Everything Else

When’s The NHL’s Biogenesis?

Now that we’re into the dead period of the NHL’s offseason, I have a lot of time to get lost in my own head. And I’m wondering when the day will come when we’ll see the NHL’s PED crisis.

It’s funny, because the NHL and NBA are the two leagues that haven’t really suffered any sort of stain from the idea of athletes taking things (though I guess in the NBA a bong can’t be considered performance-enhancing). Because Bettman is Stern’s progeny, I suppose he has the same playbook on how to duck it. We don’t care about PEDs in football, but I’ve never really understood that debate, and here’s why.

Baseball fans, or actually more to the point Bud Selig, get all ruffled-underwear when it comes to HGH and other PEDs, because the numbers in baseball mean so much. That’s because baseball is an individual sport disguised as a team sport, and we can use those numbers to tell most if not all the story. We identify a lot of baseball’s history through the numbers .406, 62, 31 wins, 1.12, and so on.

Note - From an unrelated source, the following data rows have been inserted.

Lemma get_filesystem_type_malformed_line_witness :
  get_filesystem_type "/" gap_world
  = (Raise (OtherException "ValueError" "unpack"), gap_world).
Proof.
  apply (get_filesystem_type_malformed_line "/"
           (mount_line_of "sysfs" "/sys" "sysfs" "rw" +:+ nl +:+
            mount_line_of "/dev/sda1" "/" "ext4" "rw,relatime")
           gap_world
           [mount_line_of "sysfs" "/sys" "sysfs" "rw"]
           [mount_line_of "/dev/sda1" "/" "ext4" "rw,relatime"]
           nl).
  - reflexivity.
  - reflexivity.
  - repeat constructor.
  - vm_compute. lia.
Defined.

(** X6: when every line of [/proc/mounts] has six fields and none is for
    the mount point, [get_filesystem_type] gives [None]. *)
Theorem get_filesystem_type_no_match (mount_point text : string) (w : World) :
  files w !! "/proc/mounts" = Some text ->
  Forall (fun l => mounts_elsewhere mount_point l = true) (readlines text) ->
  get_filesystem_type mount_point w = (Return None, w).
Proof.
  intros Hfile Hlines.
  rewrite (get_filesystem_type_scan _ _ _ Hfile).
  rewrite <- (app_nil_r (readlines text)).
  by rewrite scan_mounts_skip.
Qed.

Lemma get_filesystem_type_no_match_witness :
  get_filesystem_type "/home" proc_world = (Return None, proc_world).
Proof.
  apply (get_filesystem_type_no_match "/home"
           (mount_line_of "sysfs" "/sys" "sysfs" "rw" +:+
            mount_line_of "/dev/sda1" "/" "ext4" "rw,relatime" +:+
            mount_line_of "/dev/sda1" "/" "xfs" "rw")
           proc_world).
  - reflexivity.
  - vm_compute. repeat constructor.
Defined.

(** ** disk.py: [get_available_filesystems] *)

Lemma sub_nodev_from_no_space (skip : nat) (line : string) :
  no_space (sub_nodev_from skip line) = true.
Proof.
  revert skip. induction line as [|c r IH]; intros skip; [reflexivity|].
  cbn [sub_nodev_from]. destruct skip as [|skip]; [|apply IH].
  destruct (String.prefix "nodev" (String c r)); [apply IH|].
  destruct (is_space c) eqn:Hc; [apply IH|].
  cbn [no_space]. by rewrite Hc, IH.
Qed.

Lemma foldl_filesystems (lines : list string) (acc : gset string) :
  foldl (fun filesystems proc_fs_line =>
           filesystems ∪ {[ sub_nodev proc_fs_line ]}) acc lines
  = acc ∪ list_to_set (map sub_nodev lines).
Proof.
  revert acc. induction lines as [|l lines IH]; intros acc; cbn.
  - by rewrite (right_id_L ∅ (∪)).
  - rewrite IH. by rewrite (assoc_L (∪)).
Qed.

Lemma get_available_filesystems_lines (text : string) (w : World) :
  files w !! "/proc/filesystems" = Some text ->
  get_available_filesystems w
  = (Return (list_to_set (map sub_nodev (readlines text))), w).
Proof.
  intros H. unfold get_available_filesystems, bind, ret.
  rewrite (open_readlines_text _ _ _ H), foldl_filesystems.
  by rewrite (left_id_L ∅ (∪)).
Qed.

(** X7: no name that [get_available_filesystems] gives has white space in
    it. *)
Theorem get_available_filesystems_no_space (w w' : World)
    (filesystems : gset string) (x : string) :
  get_available_filesystems w = (Return filesystems, w') ->
  x ∈ filesystems ->
  no_space x = true.
Proof.
  unfold get_available_filesystems, bind, ret, open_readlines.
  destruct (files w !! "/proc/filesystems") as [text|]; [|intros [=]].
  intros [= <- _]. rewrite foldl_filesystems.
  rewrite elem_of_union, elem_of_list_to_set, list_elem_of_fmap.
  intros [Hx | (l & -> & _)]; [by apply elem_of_empty in Hx|].
  apply sub_nodev_from_no_space.
Qed.
(** X10: a shapefile whose read fails part-way contributes what it would
    have contributed had it ended there: the tracts read before the failure
    stay loaded, the bounding box keeps their coordinates, and nothing after
    the failure is read. *)
Theorem read_error_keeps_the_tracts_before_it (st : LoadState) (dirName : string)
    (isDir : bool) (shp : option string) (pre : list ReadResult) (msg : string)
    (post : list ReadResult) :
  sameLoad
    (loadState st {| name := dirName; isDirectory := isDir; shpFile := shp;
                     source := Opened (pre ++ ReadThrows msg :: post)%list |})
    (loadState st {| name := dirName; isDirectory := isDir; shpFile := shp;
                     source := Opened pre |}).
Proof.
  unfold loadState, sameLoad. cbn [name isDirectory shpFile source].
  destruct (negb isDir || negb (prefix "state_" dirName)); [now split|].
  destruct shp as [file|]; [|now split].
  match goal with
  | |- context [readFeatures ?d (pre ++ ?x)%list ?fd ?m ?s] =>
      pose proof (readFeatures_cut d pre msg post fd m s) as Hcut;
      destruct (readFeatures d (pre ++ x)%list fd m s) as [st1 r1];
      destruct (readFeatures d pre fd m s) as [st2 r2]
  end.
  cbn [fst] in Hcut. subst st2.
  destruct r1, r2; cbn [say ls_tracts ls_bbox]; now split.
Qed.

We don’t care in football, and I suppose hockey too, because we want the biggest and fastest possible and don’t really care how they get there. But isn’t it worse to have artificially enhanced athletes to unnatural states when they can actually injure other players with their fraudulently-acquired strength and speed? Instead of just passing by some number in a statistical category? Why do we get more upset about 70 homers than we do about some roid-rage filled science experiment crashing into our star running back or right wing and ending his season? Which is the more important?

To think that hockey players are different would just be folly, just as it’s always been in other categories. And yet I don’t ever remember a suspension or even a discussion of testing. Sure, the use of Sudafed has been lessened, and you hear about this in Olympic years when we know that players are going to be heavily tested IOC. That net has never dragged anybody up, but is that because they’re just off of whatever for that year or they’re all totally clean?

I find that hard to believe. It’s out there somewhere. The training has gotten so advanced in hockey now, are we really supposed to believe there’s no offseason trainer showing his clients something new? Or are we supposed to believe that the NHL’s testing is just that advanced? This is the NHL, they can’t even put out a full product for 8 consecutive seasons. But they have an advanced drug-testing program?

The NBA is in the same boat, and you wonder when it’s coming for them too. Maybe the NHL is at least aware enough to know it can’t have more bad publicity, and all of this is either ignored or swept under the rug. I doubt it has anything to do with a higher level of principles amongst hockey players.

But at some point, and probably soon, there’s going to be a name linked to something like Biogenesis. It just has to. When it is, I just hope that’s not the sound of the dam breaking. I hope the NHL is prepared if it is. I hope, but I don’t think it is.